(** X1. Every decoded field is in its range, whatever integer is decoded:
    priority in [0,7], reserved and data page in [0,1], PDU format, PDU
    specific and source address in [0,255]. *)
Theorem parse_field_ranges (can_id : Z) :
  let f := parse_j1939_id can_id in
  0 <= priority f <= 7 /\
  0 <= reserved f <= 1 /\
  0 <= data_page f <= 1 /\
  0 <= pdu_format f <= 255 /\
  0 <= pdu_specific f <= 255 /\
  0 <= source_address f <= 255.
Proof.
  intros f; subst f. unfold parse_j1939_id;
    cbn [priority reserved data_page pdu_format pdu_specific source_address].
  pose proof (land_ones_range (Z.shiftr can_id 26) 3 ltac:(lia)).
  pose proof (land_ones_range (Z.shiftr can_id 25) 1 ltac:(lia)).
  pose proof (land_ones_range (Z.shiftr can_id 24) 1 ltac:(lia)).
  pose proof (land_ones_range (Z.shiftr can_id 16) 8 ltac:(lia)).
  pose proof (land_ones_range (Z.shiftr can_id 8) 8 ltac:(lia)).
  pose proof (land_ones_range can_id 8 ltac:(lia)).
  change (Z.ones 3) with 0x7 in *. change (Z.ones 1) with 0x1 in *.
  change (Z.ones 8) with 0xFF in *.
  change (2 ^ 3) with 8 in *. change (2 ^ 1) with 2 in *.
  change (2 ^ 8) with 256 in *.
  lia.
Qed.

(** X2. The decoded PGN in closed form: bits 8 to 24 of the identifier,
    with the low byte cleared in the PDU1 case. *)
Theorem parse_pgn_closed_form (can_id : Z) :
  pgn (parse_j1939_id can_id)
  = if pdu_format (parse_j1939_id can_id) <? 240
    then Z.land (Z.shiftr can_id 8) 0x1FF00
    else Z.land (Z.shiftr can_id 8) 0x1FFFF.
Proof.
  unfold parse_j1939_id; cbn [pgn pdu_format].
  destruct (_ <? 240).
  - change 0x1FF00 with (Z.shiftl (Z.ones 9) 8). unmask. Z.bitblast.
  - unmask. Z.bitblast.
Qed.
Lemma find_index_for_spec fuel : forall n pre x suf,
  head_node s :: L = pre ++ x :: suf -> (n <= a_height x)%nat ->
  Z.of_nat (List.length pre) <= j -> (List.length L < fuel)%nat ->
  exists it,
    find_index_for fuel s j n (a_ref x) (Z.of_nat (List.length pre)) = Some it /\
    (it = mkIterator 0 \/
     (1 <= j < Z.of_nat (List.length L) /\
      nth_error (map a_ref L) (Z.to_nat (j - 1)) = Some (node_ref it))) /\
    ((0 < n)%nat -> 1 <= j < Z.of_nat (List.length L) -> it <> mkIterator 0).
Proof.
  pose proof (InvX_refs_nonzero _ _ _ _ HI) as Hnz.
  induction n as [|i IH]; intros pre x suf HC Hn Hp Hfuel.
  - exists (mkIterator 0). cbn [find_index_for]. repeat split; [now left | lia].
  - cbn [find_index_for].
    pose proof (fi_length pre x suf HC) as Hlen.
    destruct (find_index_while_spec i fuel pre x suf HC)
      as (pre' & x' & suf' & HC' & Hx' & Hp' & Hstop & Hres); try lia.
    rewrite Hres. pose proof (fi_length pre' x' suf' HC') as Hlen'.
    assert (Hx'nz : pre' <> [] -> a_ref x' <> 0).
    { intros Hne. rewrite Forall_forall in Hnz. apply Hnz.
      destruct pre' as [|h pre']; [congruence|]. cbn [app] in HC'.
      injection HC' as _ ->. apply in_or_app. right. now left. }
    destruct (negb (fwd_of i suf' =? 0) && (Z.of_nat (List.length pre') =? j)
              && match pre' with [] => false | _ :: _ => true end) eqn:Hc.
    + apply andb_prop in Hc. destruct Hc as [Hc Hpre]. apply andb_prop in Hc.
      destruct Hc as [Hfw Heq]. apply Z.eqb_eq in Heq.
      apply negb_true_iff, Z.eqb_neq in Hfw.
      assert (Hsuf : suf' <> []) by (intros ->; now apply Hfw).
      assert (Hpne : pre' <> []) by (destruct pre'; [discriminate | congruence]).
      assert (Hrange : 1 <= j < Z.of_nat (List.length L)).
      { destruct pre'; [congruence|]. destruct suf'; [congruence|].
        cbn [List.length] in *. lia. }
      exists (mkIterator (a_ref x')). split; [reflexivity|]. split.
      * right. split; [exact Hrange|]. cbn [node_ref].
        destruct pre' as [|h pre']; [congruence|]. cbn [app] in HC'.
        injection HC' as _ ->. cbn [List.length] in Heq.
        replace (Z.to_nat (j - 1)) with (List.length (map a_ref pre') + 0)%nat
          by (rewrite length_map; lia).
        rewrite map_app. cbn [map]. rewrite nth_error_app2 by lia.
        replace (List.length (map a_ref pre') + 0 - List.length (map a_ref pre'))%nat
          with 0%nat by lia.
        reflexivity.
      * intros _ _ Habs. injection Habs as Habs. now apply Hx'nz.
    + destruct (IH pre' x' suf' HC') as (it & Hfor & Hit & Hsure); try lia.
      exists it. split; [exact Hfor|]. split; [exact Hit|].
      intros _ Hrange. destruct i as [|i]; [|apply Hsure; [lia | assumption]].
      exfalso.
      assert (Hh1 : Forall (fun y => (1 <= a_height y)%nat) suf').
      { pose proof (inv_heights _ _ _ _ HI) as Hh.
        assert (Hall : Forall (fun y => (1 <= a_height y)%nat) (head_node s :: L)).
        { constructor; [cbn; pose proof (inv_level_num _ _ _ _ HI); lia|].
          eapply Forall_impl; [|exact Hh]. cbn. intros; lia. }
        rewrite HC' in Hall. apply Forall_app in Hall. destruct Hall as [_ Hall].
        now apply Forall_inv_tail in Hall. }
      rewrite (fwd_of_level0 _ Hh1) in Hstop, Hc.
      destruct suf' as [|y suf'].
      * cbn [List.length] in Hlen'. lia.
      * cbn [dist_of] in Hstop.
        pose proof (Forall_inv Hh1) as Hy. cbn beta in Hy.
        destruct (Nat.ltb_spec 0 (a_height y)) as [_|]; [|lia].
        assert (Hynz : a_ref y <> 0).
        { rewrite Forall_forall in Hnz. apply Hnz.
          destruct pre' as [|h pre']; cbn [app] in HC'; injection HC' as _ HL.
          - rewrite HL. now left.
          - rewrite HL. apply in_or_app. right. right. now left. }
        destruct Hstop as [|Hstop]; [contradiction|].
        destruct (Z.eqb_spec (a_ref y) 0) as [|_]; [contradiction|].
        assert (Heq : Z.of_nat (List.length pre') = j) by lia.
        rewrite Heq, Z.eqb_refl in Hc. cbn [negb andb] in Hc.
        destruct pre'; [cbn [List.length] in Heq; lia | discriminate].
Qed.
(** * RMS verification scripts: a model of their control flow and effects

    The repository holds five Python scripts: four browser-automation
    checks written against Playwright and one user-creation utility
    written against the Supabase auth client.  Each script is a straight
    line of library calls wrapped in [with], [try]/[except] and
    [try]/[finally] statements.

    The scripts are embedded as functions of a state-and-exception monad.
    The state holds what the scripts can change on the local machine (text
    files, screenshot artifacts, standard output, the browser process); the
    behaviour of everything outside the scripts (the browser, the
    application under test, the file system's willingness to cooperate, the
    auth service) is an environment that says, for every library call,
    whether it returns or raises.

    What the model takes from the libraries rather than from the scripts:
    - every call into Playwright, the file system and the auth library may
      raise; [print], [os.environ.get] and [os.path.exists] do not;
    - the exceptions are instances of [Exception];
    - leaving [with sync_playwright()] stops the driver and the browsers it
      launched, and does not itself raise;
    - a call that raises has no other effect than being made. *)

From stdpp Require Import base strings list gmap.
From Stdlib Require Import ZArith.

Open Scope string_scope.
Open Scope Z_scope.
Open Scope list_scope.

(** ** Python exceptions

    Only instances of [Exception] are modelled; interpreter signals that
    derive from [BaseException] alone ([KeyboardInterrupt], [SystemExit])
    are asynchronous and outside this model. *)

Inductive exc_class : Type :=
  | AssertionError     (* raised by Playwright's [expect(...)] *)
  | TimeoutError       (* playwright.sync_api.TimeoutError *)
  | PlaywrightError    (* playwright.sync_api.Error *)
  | OSError            (* open / write / os.remove *)
  | AuthError          (* raised by the auth library *)
  | OtherException.

Record exc : Type := Exc { exc_cls : exc_class; exc_msg : string }.

(** [str(e)] *)
Definition str_exc (e : exc) : string := exc_msg e.

(** [except Exception]: every modelled exception is an [Exception]. *)
Definition isinstance_Exception (e : exc) : bool := true.

(** [except AssertionError] *)
Definition isinstance_AssertionError (e : exc) : bool :=
  match exc_cls e with AssertionError => true | _ => false end.

(** ** Library calls *)

(** The double-quote character, for selectors such as
    [[aria-label=...]] whose Python literal contains it. *)
Definition dq : string := String (Ascii.ascii_of_nat 34) EmptyString.

(** The line feed, the character Python writes for its newline escape. *)
Definition LF : string := String (Ascii.ascii_of_nat 10) EmptyString.

(** Playwright locators, built the way the scripts chain them from
    [page]. *)
Inductive Locator : Type :=
  | ThePage
  | Locate (parent : Locator) (selector : string)      (* .locator(sel), and the selector argument of page.fill / page.click *)
  | GetByRole (parent : Locator) (role : string) (name : option string)
  | GetByLabel (parent : Locator) (text : string)
  | GetByText (parent : Locator) (text : string)
  | Filter (parent : Locator) (has_text : string).
(** Step 4: perform plate solving. *)
Definition main_step4 : M (pyval * pyval) :=
  plate_solver <- PlateSolver.init PyNone true ;;
  r <- PlateSolver.solve_image plate_solver output_image ;;
  unpack2 r.

(** Step 5: the target M42 (an astropy [SkyCoord]) and the attributes that
    the message about it reads.  The expression is evaluated by astropy,
    hence by the environment; astropy refuses it, since the right
    ascension adds an angle ([hourangle]) to times ([minute], [second]):
    see [env_session]. *)
Definition main_step5 : M pyval :=
  m42 <- ext SkyCoordM42 ;;
  a <- getattr m42 "ra" ;;
  getattr a "degree" ;;;
  d <- getattr m42 "dec" ;;
  getattr d "degree" ;;;
  ret m42.

(** Step 6: slew to M42.  [ra], [dec] and [m42] are the local variables in
    scope at this point. *)
Definition main_step6 (fuel : nat) (ra dec m42 : pyval) : M pyval :=
  call_method (AltAzTelescopeController_class fuel) "slew_to_altaz" []
              [("altitude", PyFloat 90.0%float); ("azimuth", PyFloat 180.0%float)].

(** Steps 4 to 6, what follows the capture in the [try] suite. *)
Definition main_after_capture (fuel : nat) : M pyval :=
  rd <- main_step4 ;;
  m42 <- main_step5 ;;
  main_step6 fuel (fst rd) (snd rd) m42 ;;;
  ret PyNone.

(** The suite of the [try] statement. *)
Definition main_try (fuel : nat) : M pyval :=
  main_step3 fuel ;;;
  main_after_capture fuel.

(** Step 7, the suite of [finally]: cleanup. *)
Definition main_finally (fuel : nat) : M pyval :=
  call_method (SVBonyCamera_class fuel) "close_camera" [] [] ;;;
  call_method (AltAzTelescopeController_class fuel) "disconnect_telescope" [] [] ;;;
  ret PyNone.

(** [main()] *)
Definition main (fuel : nat) : M pyval :=
  SVBonyCamera.init true ;;;
  AltAzTelescopeController.init ;;;
  a <- call_method (SVBonyCamera_class fuel) "init_camera" [] [] ;;
  failed <- (if negb (truthy a) then ret true
             else
               b <- call_method (AltAzTelescopeController_class fuel)
                                "connect_to_telescope" [] [] ;;
               ret (negb (truthy b))) ;;
  if (failed : bool) then ret PyNone
  else try_finally (main_try fuel) (main_finally fuel).

(** *** The [__main__] programs of the two device modules *)

(** svbony_camera.py, with [use_ascom = True]. *)
Definition svbony_camera_main (fuel : nat) : M pyval :=
  SVBonyCamera.init true ;;;
  try_finally
    (try_except
       (call_method (SVBonyCamera_class fuel) "connect_camera" [] [] ;;;
        call_method (SVBonyCamera_class fuel) "configure_camera" []
                    [("exposure", PyFloat 2.0%float); ("gain", PyInt 50)] ;;;
        call_method (SVBonyCamera_class fuel) "capture_image" []
                    [("output_file", PyStr "svbony_captured_image.png")])
       is_Exception
       (fun _ => ret PyNone))
    (call_method (SVBonyCamera_class fuel) "disconnect_camera" [] []).

(** ascom_telescope.py *)
Definition ascom_telescope_main (fuel : nat) : M pyval :=
  AltAzTelescopeController.init ;;;
  c <- call_method (AltAzTelescopeController_class fuel) "connect_to_telescope" [] [] ;;
  if truthy c then
    try_finally
      (call_method (AltAzTelescopeController_class fuel) "slew_to_altaz" []
                   [("altitude", PyFloat 45.0%float); ("azimuth", PyFloat 90.0%float)])
      (call_method (AltAzTelescopeController_class fuel) "disconnect_telescope" [] [])
  else ret PyNone.

(** ** Reading traces *)

(** The state at the start of a program: no camera object, no mount object,
    nothing called yet. *)
Definition w0 : world := mkWorld true PyNone false PyNone [].

(** A device-level disconnect: [obj.Connected = False] on a COM object, or
    [obj.close()] on the SDK camera. *)
Definition is_disconnect (ev : event) : bool :=
  match fst ev with
  | SetAttr _ name (PyBool false) => String.eqb name "Connected"
  | Invoke _ name [] => String.eqb name "close"
  | _ => false
  end.

Definition disconnects (tr : list event) : nat :=
  List.length (List.filter is_disconnect tr).

(** A run of the local solver. *)
Definition is_solve_attempt (ev : event) : bool :=
  match fst ev with
  | OsSystem _ => true
  | AstrometryUpload _ _ => true
  | _ => false
  end.

Definition solve_attempts (tr : list event) : nat :=
  List.length (List.filter is_solve_attempt tr).

(** The slew commands sent to a mount, as (azimuth, altitude) as
    [SlewToAltAz] takes them. *)
Fixpoint slew_commands (tr : list event) : list (list pyval) :=
  match tr with
  | [] => []
  | (Invoke _ name args, _) :: tr' =>
      if String.eqb name "SlewToAltAz" then args :: slew_commands tr'
      else slew_commands tr'
  | _ :: tr' => slew_commands tr'
  end.

Definition last_event (tr : list event) : option event :=
  List.last (List.map Some tr) None.

(** ** Sample environments and states *)

(** Every external call succeeds and answers [None]. *)
Definition env_quiet : Env := fun _ _ => Ok PyNone.

(** A mount that reports motion until [k] external calls have been made. *)
Definition env_slewing (k : nat) : Env :=
  fun hist c =>
    match c with
    | GetAttr _ name =>
        if String.eqb name "Slewing" then Ok (PyBool (Nat.ltb (List.length hist) k))
        else Ok PyNone
    | _ => Ok PyNone
    end.

(** A mount that rejects every slew. *)
Definition env_reject : Env :=
  fun _ c =>
    match c with
    | Invoke _ name _ =>
        if String.eqb name "SlewToAltAz"
        then Err (Exc com_error "slew rejected")
        else Ok PyNone
    | _ => Ok PyNone
    end.

(** A mount that takes the slew and reports motion at the first reading of
    its status; from the second reading on, the link to it is lost and the
    reading raises a COM error. *)
Definition env_poll_fails : Env :=
  fun hist c =>
    match c with
    | GetAttr _ name =>
        if String.eqb name "Slewing"
        then if Nat.ltb (List.length hist) 2
             then Ok (PyBool true)
             else Err (Exc com_error "link lost")
        else Ok PyNone
    | _ => Ok PyNone
    end.

(** A state with a mount attached (handle 2), and one with a connected
    ASCOM camera (handle 3). *)
Definition w_mount : world := mkWorld true PyNone false (PyObj 2) [].

Definition w_camera : world := mkWorld true (PyObj 3) true PyNone [].

(** An ASCOM camera driver without gain: assigning [Gain] raises
    [AttributeError]. *)
Definition env_no_gain : Env :=
  fun _ c =>
    match c with
    | SetAttr _ name _ =>
        if String.eqb name "Gain" then Err (Exc AttributeError "Gain")
        else Ok PyNone
    | Invoke _ name _ =>
        if String.eqb name "set_gain" then Err (Exc AttributeError "set_gain")
        else Ok PyNone
    | _ => Ok PyNone
    end.

(** A device that fails when it is told to disconnect. *)
Definition env_disconnect_fails : Env :=
  fun _ c =>
    match c with
    | SetAttr _ name (PyBool false) =>
        if String.eqb name "Connected" then Err (Exc com_error "device unplugged")
        else Ok PyNone
    | _ => Ok PyNone
    end.

(** A solver run that leaves no WCS file behind. *)
Definition env_no_wcs : Env :=
  fun _ c =>
    match c with
    | OsSystem _ => Ok (PyInt 256)
    | PathExists _ => Ok (PyBool false)
    | _ => Ok PyNone
    end.

(** A solver run that leaves a WCS file whose header gives the position
    [(ra, dec)]. *)
Definition env_wcs (ra dec : float) : Env :=
  fun _ c =>
    match c with
    | OsSystem _ => Ok (PyInt 0)
    | PathExists _ => Ok (PyBool true)
    | FitsHeader _ => Ok (PyDict [("CRVAL1", PyFloat ra); ("CRVAL2", PyFloat dec)])
    | _ => Ok PyNone
    end.

(** The online service as the astroquery client offers it: the client has
    no method [upload], the call raises [AttributeError]. *)
Definition env_astroquery : Env :=
  fun _ c =>
    match c with
    | AstrometryUpload _ _ => Err (Exc AttributeError "upload")
    | _ => Ok PyNone
    end.

(** The message of the failed local solve. *)
Definition no_wcs : exn :=
  Exc FileNotFoundError "Plate solving failed. No WCS file generated.".

(** A connected SDK camera (handle 4). *)
Definition w_sdk_camera : world := mkWorld false (PyObj 4) true PyNone [].

(** A whole observatory in working order: the ASCOM chooser (handle 1)
    offers a simulator mount (handle 2), the camera driver is handle 3, the
    SDK camera handle 4; the mount is at rest, images are ready at once and
    the solver leaves a WCS file with the position [(ra, dec)].  astropy
    answers the target expression of [main] as it does for every run, with
    [UnitConversionError]: the expression adds [hourangle], an angle, to
    [minute] and [second], which are times. *)
Definition env_session (ra dec : float) : Env :=
  fun _ c =>
    match c with
    | Dispatch (PyStr p) =>
        if String.eqb p "ASCOM.Utilities.Chooser" then Ok (PyObj 1)
        else if String.eqb p "ASCOM.CameraDriver.Camera" then Ok (PyObj 3)
        else Ok (PyObj 2)
    | Dispatch _ => Err (Exc com_error "Dispatch")
    | SdkCamera => Ok (PyObj 4)
    | GetAttr _ name =>
        if String.eqb name "Slewing" then Ok (PyBool false)
        else if String.eqb name "ImageReady" then Ok (PyBool true)
        else if String.eqb name "Connected" then Ok (PyBool true)
        else Ok PyNone
    | Invoke _ name _ =>
        if String.eqb name "Choose" then Ok (PyStr "ASCOM.Simulator.Telescope")
        else if String.eqb name "capture_frame" then Ok (PyObj 9)
        else Ok PyNone
    | OsSystem _ => Ok (PyInt 0)
    | PathExists _ => Ok (PyBool true)
    | FitsHeader _ => Ok (PyDict [("CRVAL1", PyFloat ra); ("CRVAL2", PyFloat dec)])
    | SkyCoordM42 =>
        Err (Exc UnitConversionError "'min' (time) and 'hourangle' (angle) are not convertible")
    | _ => Ok PyNone
    end.

(** ** Vocabulary of the specification *)

(** The status that the specification lets [configure] report. *)
Inductive Spec_ConfigureStatus : Type :=
| Spec_Applied
| Spec_PartiallyApplied.

(** The specification's default bound on solve failures. *)
Definition Spec_max_solve_failures : nat := 3.

(** Whether an assignment to [Gain] was refused in a trace. *)
Definition gain_refused (tr : list event) : bool :=
  existsb (fun ev =>
             match ev with
             | (SetAttr _ name _, Err _) => String.eqb name "Gain"
             | _ => false
             end) tr.

(** The exception of the connection check of the camera. *)
Definition not_connected : exn := Exc ConnectionError "Camera not connected.".

(** The device-level disconnect of the camera held under handle [h]. *)
Definition camera_disconnect_call (use_ascom : bool) (h : nat) : call :=
  if use_ascom then SetAttr h "Connected" (PyBool false) else Invoke h "close" [].

(** What the specification asks of [configure] on the ASCOM path, for a
    reading [decode] of the outcome of the call as a status: a gain refused
    during the call ([evs] are the events of the call) shows as
    [Spec_PartiallyApplied], a call that returned with nothing refused as
    [Spec_Applied]. *)
Definition Spec_configure_reports
           (decode : outcome pyval -> Spec_ConfigureStatus) : Prop :=
  forall env w exposure gain,
    cam_connected w = true -> cam_use_ascom w = true ->
    let r := SVBonyCamera.configure_camera exposure gain env w in
    let evs := skipn (List.length (trace w)) (trace (snd r)) in
    (gain_refused evs = true -> decode (fst r) = Spec_PartiallyApplied) /\
    (gain_refused evs = false -> (exists v, fst r = Ret v) ->
     decode (fst r) = Spec_Applied).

■ ■ ■ ■ ■

About this exercise:
Which lines run from the one holding "assert (Hh1 : Forall" through the one holding "files, screenshot artifacts, standard" in the records above? Repeat them exactly, both included, and nothing more.

Task result:
      assert (Hh1 : Forall (fun y => (1 <= a_height y)%nat) suf').
      { pose proof (inv_heights _ _ _ _ HI) as Hh.
        assert (Hall : Forall (fun y => (1 <= a_height y)%nat) (head_node s :: L)).
        { constructor; [cbn; pose proof (inv_level_num _ _ _ _ HI); lia|].
          eapply Forall_impl; [|exact Hh]. cbn. intros; lia. }
        rewrite HC' in Hall. apply Forall_app in Hall. destruct Hall as [_ Hall].
        now apply Forall_inv_tail in Hall. }
      rewrite (fwd_of_level0 _ Hh1) in Hstop, Hc.
      destruct suf' as [|y suf'].
      * cbn [List.length] in Hlen'. lia.
      * cbn [dist_of] in Hstop.
        pose proof (Forall_inv Hh1) as Hy. cbn beta in Hy.
        destruct (Nat.ltb_spec 0 (a_height y)) as [_|]; [|lia].
        assert (Hynz : a_ref y <> 0).
        { rewrite Forall_forall in Hnz. apply Hnz.
          destruct pre' as [|h pre']; cbn [app] in HC'; injection HC' as _ HL.
          - rewrite HL. now left.
          - rewrite HL. apply in_or_app. right. right. now left. }
        destruct Hstop as [|Hstop]; [contradiction|].
        destruct (Z.eqb_spec (a_ref y) 0) as [|_]; [contradiction|].
        assert (Heq : Z.of_nat (List.length pre') = j) by lia.
        rewrite Heq, Z.eqb_refl in Hc. cbn [negb andb] in Hc.
        destruct pre'; [cbn [List.length] in Heq; lia | discriminate].
Qed.
(** * RMS verification scripts: a model of their control flow and effects

    The repository holds five Python scripts: four browser-automation
    checks written against Playwright and one user-creation utility
    written against the Supabase auth client.  Each script is a straight
    line of library calls wrapped in [with], [try]/[except] and
    [try]/[finally] statements.

    The scripts are embedded as functions of a state-and-exception monad.
    The state holds what the scripts can change on the local machine (text
    files, screenshot artifacts, standard output, the browser process); the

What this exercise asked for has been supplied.